Our volunteer for the COVID vaccine test tells what happened to the community



Bulgarian resident Maria Spirova, who lives in the UK, has revealed whether a vaccine for COVID-19 is dangerous. He is one of the volunteers who agreed to have the Oxford vaccine tested on them.

Here’s what Spirova has to say:

Every day I receive messages from terrified people who don’t want to be “seasoned rabbits” for a new vaccine or fear that a vaccine will not be well tolerated by their aging parents.

I want to answer briefly here.

Friends and strangers, you are not an experienced rabbit.

Me (for the Astra Zeneca vaccine, with nearly 30,000 other people). And for the Pfizer vaccine, which has been approved in the UK, another 43,000 volunteers from around the world. They are seasoned rabbits that guarantee that you won’t be. Please try to understand what this means.

This volunteer has not been injured so far. Do not suffer any bodily injury beyond the usual discomfort after injection. If they have something or suspect that something is happening to them, the experiment will stop. He also stopped twice during the Astra Zeneca test to find out from independent medics whether the symptoms of the two volunteers were related to the vaccine.

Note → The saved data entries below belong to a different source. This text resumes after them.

(** The same for rules without named alternatives, of which the assertion holds. *)
Fixpoint first_rule {A} (cases : list (string * (ptree → A))) (t : ptree) (otherwise : A) : A :=
  match cases with
  | [] => otherwise
  | (r, f) :: cases =>
      match child r t with
      | Some c => f c
      | None => first_rule cases t otherwise
      end
  end.

(** ** strings *)

(** [strings.ReplaceAll] of a byte by nothing. *)
Fixpoint remove_char (c : ascii) (s : string) : string :=
  match s with
  | EmptyString => EmptyString
  | String a s => if bool_decide (a = c) then remove_char c s else String a (remove_char c s)
  end.

(** [strings.Trim] for a set of ASCII characters. *)
Fixpoint trim_left (cut : ascii → bool) (s : string) : string :=
  match s with
  | EmptyString => EmptyString
  | String a s' => if cut a then trim_left cut s' else s
  end.
Definition strings_Trim (cut : ascii → bool) (s : string) : string := string_rev (trim_left cut (string_rev (trim_left cut s))).

(** [strings.Fields]: the words between white space.  A round takes a character or the space
    before a word, so that a round for each byte is enough. *)
Fixpoint fields_rounds (n : nat) (word : string) (s : string) : list string :=
  let flush (l : list string) := if bool_decide (word = "") then l else string_rev word :: l in
  match n with
  | O => flush []
  | S n =>
      match strip_one space_runes s with
      | Some s' => flush (fields_rounds n "" s')
      | None =>
          match s with
          | EmptyString => flush []
          | String a s' => fields_rounds n (String a word) s'
          end
      end
  end.
Definition strings_Fields (s : string) : list string := fields_rounds (S (String.length s)) "" s.

(** [strings.Index], and the text after an occurrence that was found in another spelling. *)
Definition strings_Index (s sep : string) : option nat := (λ lr, String.length lr.1) <$> strings_Cut sep s.
Definition text_from (n : nat) (s : string) : string := String.substring n (String.length s - n) s.

(** The word after a keyword and the words that are skipped behind it. *)
Definition skip_word (rest skip : string) : string :=
  if has_prefix skip (strings_ToUpper rest) then strings_TrimSpace (text_from (String.length skip) rest) else rest.
Definition word_behind (cut : ascii → bool) (skips : list string) (text keyword : string) : string :=
  match strings_Index (strings_ToUpper text) keyword with
  | None => ""
  | Some idx =>
      let rest := strings_TrimSpace (text_from (idx + String.length keyword) text) in
      match strings_Fields (foldl skip_word rest skips) with
      | w :: _ => strings_Trim cut w
      | [] => ""
      end
  end.

(** ** Results *)

Definition ddl_result (typ statement : string) : ParsedDDL := mkParsedDDL typ "" "" statement None None None.

Definition with_database (db : string) (r : ParsedDDL) : ParsedDDL :=
  mkParsedDDL (pd_Type r) db (pd_Table r) (pd_Statement r) (pd_TableChanges r) (pd_IndexChanges r) (pd_NewTableInfo r).
Definition with_names (n : string * string) (r : ParsedDDL) : ParsedDDL :=
  mkParsedDDL (pd_Type r) n.1 n.2 (pd_Statement r) (pd_TableChanges r) (pd_IndexChanges r) (pd_NewTableInfo r).
Definition with_changes (ch : TableChanges) (r : ParsedDDL) : ParsedDDL :=
  mkParsedDDL (pd_Type r) (pd_Database r) (pd_Table r) (pd_Statement r) (Some ch) (pd_IndexChanges r) (pd_NewTableInfo r).
Definition with_index (ic : option IndexChanges) (r : ParsedDDL) : ParsedDDL :=
  mkParsedDDL (pd_Type r) (pd_Database r) (pd_Table r) (pd_Statement r) (pd_TableChanges r) ic (pd_NewTableInfo r).

(** Where there are changes of an index, they are given the names of its table. *)
Definition index_on (n : string * string) (r : ParsedDDL) : ParsedDDL :=
  with_index ((λ ic, mkIndexChanges (ic_IndexName ic) n.2 n.1 (ic_Operation ic)) <$> pd_IndexChanges r) (with_names n r).

Definition new_index (name operation : string) : IndexChanges := mkIndexChanges name "" "" operation.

Elderly volunteers were selected from all advanced vaccine volunteers. This is normal when developing a vaccine against a virus that is devastating for adults. You cannot claim to have developed a vaccine against a disease that is lethal to a vulnerable group without testing whether it is safe and effective for that group.

All test data is carefully reviewed by independent experts from the national regulatory authority. They are all aware of the immense pressure they are under to make the right decisions without ignoring standards. Not everything always depends only on the shares of a particular company.

In the end, you will decide for yourself whether to get vaccinated or not.

It is important to decide on the basis of real arguments, not on ignorance of the development and testing process combined with widespread distrust of authorities such as the government or pharmaceutical companies. Yes, they have generated our suspicion and skepticism in other cases. But I thought it would be useful to focus on the here and now – out of the crisis with as little damage as possible. Collective immunity is the way forward. We contract it with a number of diseases, precisely because of prevention with vaccines.

Collective immunity will relieve congested hospitals and help us return to our normal lives. Vaccination is simply the quickest way to achieve it with minimal casualties. I don’t know about you, but if I had to assess the risk of a loved one getting sick and being treated in a Bulgarian hospital now and the risk of getting a vaccine that was developed and tested internationally, I would rather prevent, if I could, the possibility of him getting sick.

The vaccines we are discussing are subject to regulatory oversight in the European Union. And the European Union, like other national governments, gains nothing by deliberately and maliciously damaging the health of its citizens.

No vaccine is perfect, nor is it possible and necessary for all of us to get it by all means. But, as always, we need calm and a realistic assessment of what is least evil in the case and what risks are most acceptable. Now more than ever.